Puis, Antoine se dirigea vers Naïsha.

Il ne sut pas trop quoi lui dire au premier abord, l'enfant et lui n'avaient jamais vraiment discuté ou était proche, depuis qu'elle était là.

Cette dernière lui prit soudainement la main, pour lui serrer solennellement.

Et ça ne faisait aucun doute que le Prof lui avait appris ça.

_Au revoir, Antoine.

_Au revoir Naïsha. Fais attention à toi.

Elle hocha la tête avec vigueur, et semblait aussi sérieuse qu'un militaire pendant un défilé.

Il allait pour prendre sa valise, avant de se rendre compte qu'il avait oublié quelqu'un.

_Salut mec.

Le Hippie releva lentement la tête.

Antoine eut la drôle d'impression qu'il serait fortement ses lunettes mauves parce qu'il avait peur qu'elles tombent.

_Au revoir gros.

Un frisson lui remonta le long de l'échine, sans qu'il ne puisse expliquer pourquoi.

C'était juste le Hippie.
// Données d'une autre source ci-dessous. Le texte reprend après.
Lemma checkopret_iff {E} b : komodo_checkopret (E := E) b = Ok true <-> commits_to_transactions b.
Proof.
  unfold komodo_checkopret, commits_to_transactions.
  destruct (List.last (map Some (vtx b)) None) as [[txid tx] |] eqn:Et.
  2:{ split; [discriminate |]; intros (front & txid & tx & ? & ? & Ev & _).
      rewrite Ev, last_Some_app in Et; discriminate. }
  apply last_Some_iff in Et as [front Et].
  destruct (List.last (map Some (tx_vout tx)) None) as [o |] eqn:Eo.
  2:{ split; [discriminate |]; intros (front' & txid' & tx' & outs & v & Ev & Evo).
      rewrite Et in Ev; apply app_inj_tail in Ev as [_ [= <- <-]]; rewrite Evo, last_Some_app in Eo; discriminate. }
  apply last_Some_iff in Eo as [outs Eo].
  unfold komodo_makeopret; rewrite Et, map_app; cbn [map]; rewrite removelast_last, BuildMerkleTree_ok; cbn [mbind res_bind].
  change (push_opcode [] OP_RETURN) with (Ok (E := E) [OP_RETURN : Z]); cbn [mbind res_bind].
  set (opret := push_vch _ _); split.
  - intros [= [_ Hs%bool_decide_eq_true]%andb_prop]; exists front, txid, tx, outs, (nValue o); rewrite Eo.
    split; [reflexivity |]; fold opret; rewrite <- Hs; now destruct o.
  - intros (front' & txid' & tx' & outs' & v & Ev & Evo).
    apply app_inj_tail in Ev as [<- [= <- <-]]; rewrite Eo in Evo; apply app_inj_tail in Evo as [_ ->]; cbn [scriptPubKey].
    fold opret; rewrite bool_decide_eq_true_2 by reflexivity; rewrite andb_true_r; do 2 f_equal.
    destruct (push_vch_head OP_RETURN (merkle_root (hashPrevBlock (header b) :: map fst front))) as [rest E']; fold opret in E'; rewrite E'.
    unfold script_IsOpReturn; destruct (Z.ltb_spec 0 (zlen ((OP_RETURN : Z) :: rest))) as [_ | Hc]; [reflexivity |].
    unfold zlen in Hc; cbn [length] in Hc; lia.
Qed.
La plante verte humaine constamment défoncée. Et qui avait failli leur claquer entre les doigts presque une semaine de ça.

Ignorant ce soudain malaise, il empoigna deux de ses valises, caressant Wifi au passage qui ne broncha pas, et adressa un dernier signe de tête à toute la petite famille.

_A bientôt peut-être.

Une fois dehors, Mathieu et lui se dirigèrent vers le parking, avant qu'une boule de poils ne leur saute dessus.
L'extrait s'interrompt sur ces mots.